**What the task requires:** Beneath this line is the data. Output exactly the lines from the line with "assert (H1000 : y" to the line with "assert (Hmsum : 10", both ends included, and nothing more.
::::
(** X14.  A direct export writes one or two rows per batch, not always one.
    With a positive check interval and fuel for the polls, the run
    returns.  A job that is reported as failed at the poll that also uses
    up the waiting budget gets a [Job Failed] row and a [Timeout] row, and
    its batch is queued twice.  So the rows number between the batches and
    twice the batches, every row has one of the five statuses, and the
    list of failed batches has exactly one entry per row that is not a
    [Success], each of them a batch of the run. *)
Theorem direct_export_rows_and_failures (fuel : nat) (export_batches : list Batch.t)
  (w : W)
  (Hinterval : 0 < Config.EXPORT_CHECK_INTERVAL cfg)
  (Hfuel : (polls_needed cfg < fuel)%nat) :
  exists rows failed,
    value_of (run_direct_export sys cfg selected_report report_format fuel
                export_batches w) = Some (rows, failed)
    /\ (List.length export_batches <= List.length rows
        <= 2 * List.length export_batches)%nat
    /\ List.length failed = List.length (filter not_success rows)
    /\ Forall (fun b => In b export_batches) failed
    /\ Forall (fun r => In (ExportRow.Status r) ("Success" :: failure_statuses)) rows.
Proof.
  unfold run_direct_export.
  destruct (export_loop_ends fuel Hinterval Hfuel
              (Z.of_nat (List.length export_batches)) export_batches 1 w)
    as ([rows failed] & Hrun).
  exists rows, failed. split; [exact Hrun |].
  now apply export_loop_records in Hrun.
Qed.

End DirectExportRun.

(** A job that is processing for 59 polls and fails at the 60th, when
    the 180 seconds are used up. *)
Definition fails_at_the_last_poll : Scenario.Scripted :=
  Scenario.start (Scenario.job_created "J5"
                  :: repeat (Scenario.status 1) 59 ++ [Scenario.status (-1)]).

Lemma direct_export_rows_and_failures_witness :
  exists rows failed,
    World.value_of
      (Main.run_direct_export Scenario.scripted Config.config_py "GSTR-2A" 101 61
         [Scenario.acme_batch] fails_at_the_last_poll) = Some (rows, failed)
    /\ map ExportRow.Status rows = ["Job Failed"; "Timeout"]
    /\ failed = [Scenario.acme_batch; Scenario.acme_batch].
Proof.
  destruct (direct_export_rows_and_failures Scenario.scripted Config.config_py
              "GSTR-2A" 101 61 [Scenario.acme_batch] fails_at_the_last_poll)
    as (rows & failed & Hv & _).
  - reflexivity.
  - vm_compute. lia.
  - exists rows, failed. split; [exact Hv |].
    vm_compute in Hv. inversion Hv. split; reflexivity.
Defined.

(** ** Periods as text *)

(** The calendar month before [d]. *)
Definition preceding (d : Utils.YearMonth) : Utils.YearMonth :=
  if Utils.month d =? 1 then Utils.mkYM (Utils.year d - 1) 12
  else Utils.mkYM (Utils.year d) (Utils.month d - 1).

Lemma digit_of_char (d : Z) : 0 <= d <= 9 -> Utils.digit_of (Utils.digit_char d) = Some d.
Proof.
  intros Hd. unfold Utils.digit_of, Utils.digit_char.
  rewrite nat_ascii_embedding by lia.
  assert (H1 : (48 <=? 48 + Z.to_nat d)%nat = true) by (apply Nat.leb_le; lia).
  assert (H2 : (48 + Z.to_nat d <=? 57)%nat = true) by (apply Nat.leb_le; lia).
  rewrite H1, H2. cbn [andb]. f_equal. lia.
Qed.

Section PeriodText.
Import Utils.

(** The digits of a year and of a month. *)
Lemma year_digits (y : Z) :
  0 <= y <= 9999 ->
  0 <= y / 1000 <= 9 /\ 0 <= y / 100 mod 10 <= 9 /\ 0 <= y / 10 mod 10 <= 9
  /\ 0 <= y mod 10 <= 9
  /\ 1000 * (y / 1000) + 100 * (y / 100 mod 10) + 10 * (y / 10 mod 10) + y mod 10 = y.
Proof.
  intros Hy.
  pose proof (Z.div_mod y 10 ltac:(lia)) as E1.
  pose proof (Z.mod_pos_bound y 10 ltac:(lia)) as B1.
  pose proof (Z.div_mod (y / 10) 10 ltac:(lia)) as E2.
  pose proof (Z.mod_pos_bound (y / 10) 10 ltac:(lia)) as B2.
  pose proof (Z.div_mod (y / 100) 10 ltac:(lia)) as E3.
  pose proof (Z.mod_pos_bound (y / 100) 10 ltac:(lia)) as B3.
  assert (H100 : y / 100 = y / 10 / 10) by (rewrite Z.div_div by lia; reflexivity).
  assert (H1000 : y / 1000 = y / 100 / 10) by (rewrite Z.div_div by lia; reflexivity).
  rewrite <- H100 in E2. rewrite <- H1000 in E3.
  assert (0 <= y / 1000 <= 9) by lia.
  repeat split; lia.
Qed.

(** Printing a date of the year 1000 or later and reading it again
    gives the date back, and the text is in the form
    [validate_period_format] accepts: seven characters, four digits, a
    dash and a month of two digits. *)
Lemma strptime_strftime (d : YearMonth) :
  valid_date d -> 1000 <= year d ->
  strptime (strftime d) = Returns d
  /\ validate_period_format (strftime d) = true
  /\ String.length (strftime d) = 7%nat.
Proof.
  intros Hv H1000.
  rewrite (strftime_digits d)
    by (unfold valid_date, MINYEAR, MAXYEAR in Hv; lia).
  revert Hv H1000.
  destruct d as [y m]. unfold valid_date, MINYEAR, MAXYEAR. cbn [year month].
  intros [Hy Hm] _.
  destruct (year_digits y ltac:(lia)) as (D1 & D2 & D3 & D4 & Hsum).
  assert (Hm10 : 0 <= m / 10 <= 1).
  { pose proof (Z.div_mod m 10 ltac:(lia)). pose proof (Z.mod_pos_bound m 10 ltac:(lia)).
    lia. }
  assert (Hmm : 0 <= m mod 10 <= 9) by (pose proof (Z.mod_pos_bound m 10 ltac:(lia)); lia).
  assert (Hmsum : 10 * (m / 10) + m mod 10 = m)
    by (pose proof (Z.div_mod m 10 ltac:(lia)); lia).
  unfold strptime, validate_period_format, parse_month.
  cbn [String.eqb orb andb].
  rewrite !digit_of_char by lia. rewrite Hsum.
  assert (Hmin : (y <? MINYEAR) = false) by (apply Z.ltb_ge; unfold MINYEAR; lia).
  rewrite Hmin.
  assert (Hcase : m / 10 = 0 \/ m / 10 = 1) by lia.
  destruct Hcase as [E | E]; rewrite E.
  - assert (H1 : (1 <=? m mod 10) = true) by (apply Z.leb_le; lia).
    rewrite H1. repeat split. do 2 f_equal. lia.
  - assert (H2 : (m mod 10 <=? 2) = true) by (apply Z.leb_le; lia).
    rewrite H2. repeat split. do 2 f_equal. lia.
Qed.

End PeriodText.

Section PeriodRange.
Import Utils.

Lemma strftime_injective (x y : YearMonth) :
  valid_date x -> valid_date y -> 1000 <= year x -> 1000 <= year y ->
  strftime x = strftime y -> x = y.
Proof.
  intros Hx Hy Yx Yy E.
  destruct (strptime_strftime x Hx Yx) as [Rx _].
  destruct (strptime_strftime y Hy Yy) as [Ry _].
  rewrite E in Rx. congruence.
Qed.

(** A date that comes no earlier than one of the year 1000 or later is
    of the year 1000 or later. *)
Lemma year_from_index (d x : YearMonth) :
  valid_date d -> valid_date x -> 1000 <= year d -> month_index d <= month_index x ->
  1000 <= year x.
Proof.
  unfold valid_date, month_index. intros [_ Hd] [_ Hx] Hy Hi. lia.
Qed.

(** A run of months that stays inside the calendar: its dates are
    valid, none comes before the first, and no date occurs twice. *)
Lemma months_run_distinct (n : nat) :
  forall d,
    valid_date d ->
    month_index d + Z.of_nat n - 1 <= month_index last_month ->
    Forall (fun x => valid_date x /\ month_index d <= month_index x) (months_run n d)
    /\ NoDup (months_run n d).
Proof.
  induction n as [| n IH]; intros d Hd Hend; cbn [months_run].
  - split; constructor.
  - destruct n as [| n].
    + cbn [months_run]. split.
      * constructor; [split; [assumption | lia] | constructor].
      * constructor; [intros [] | constructor].
    + destruct (following_spec d Hd ltac:(lia)) as (_ & Hv & Hi).
      destruct (IH (following d) Hv ltac:(lia)) as [Hall Hnd].
      split.
      * constructor; [split; [assumption | lia] |].
        eapply Forall_impl; [| exact Hall]. intros x [Vx Ix]. split; [assumption | lia].
      * constructor; [| exact Hnd].
        intros Hin. rewrite Forall_forall in Hall.
        destruct (Hall d Hin) as [_ Hle]. lia.
Qed.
::::
**Completed task:**
  assert (H1000 : y / 1000 = y / 100 / 10) by (rewrite Z.div_div by lia; reflexivity).
  rewrite <- H100 in E2. rewrite <- H1000 in E3.
  assert (0 <= y / 1000 <= 9) by lia.
  repeat split; lia.
Qed.

(** Printing a date of the year 1000 or later and reading it again
    gives the date back, and the text is in the form
    [validate_period_format] accepts: seven characters, four digits, a
    dash and a month of two digits. *)
Lemma strptime_strftime (d : YearMonth) :
  valid_date d -> 1000 <= year d ->
  strptime (strftime d) = Returns d
  /\ validate_period_format (strftime d) = true
  /\ String.length (strftime d) = 7%nat.
Proof.
  intros Hv H1000.
  rewrite (strftime_digits d)
    by (unfold valid_date, MINYEAR, MAXYEAR in Hv; lia).
  revert Hv H1000.
  destruct d as [y m]. unfold valid_date, MINYEAR, MAXYEAR. cbn [year month].
  intros [Hy Hm] _.
  destruct (year_digits y ltac:(lia)) as (D1 & D2 & D3 & D4 & Hsum).
  assert (Hm10 : 0 <= m / 10 <= 1).
  { pose proof (Z.div_mod m 10 ltac:(lia)). pose proof (Z.mod_pos_bound m 10 ltac:(lia)).
    lia. }
  assert (Hmm : 0 <= m mod 10 <= 9) by (pose proof (Z.mod_pos_bound m 10 ltac:(lia)); lia).
  assert (Hmsum : 10 * (m / 10) + m mod 10 = m)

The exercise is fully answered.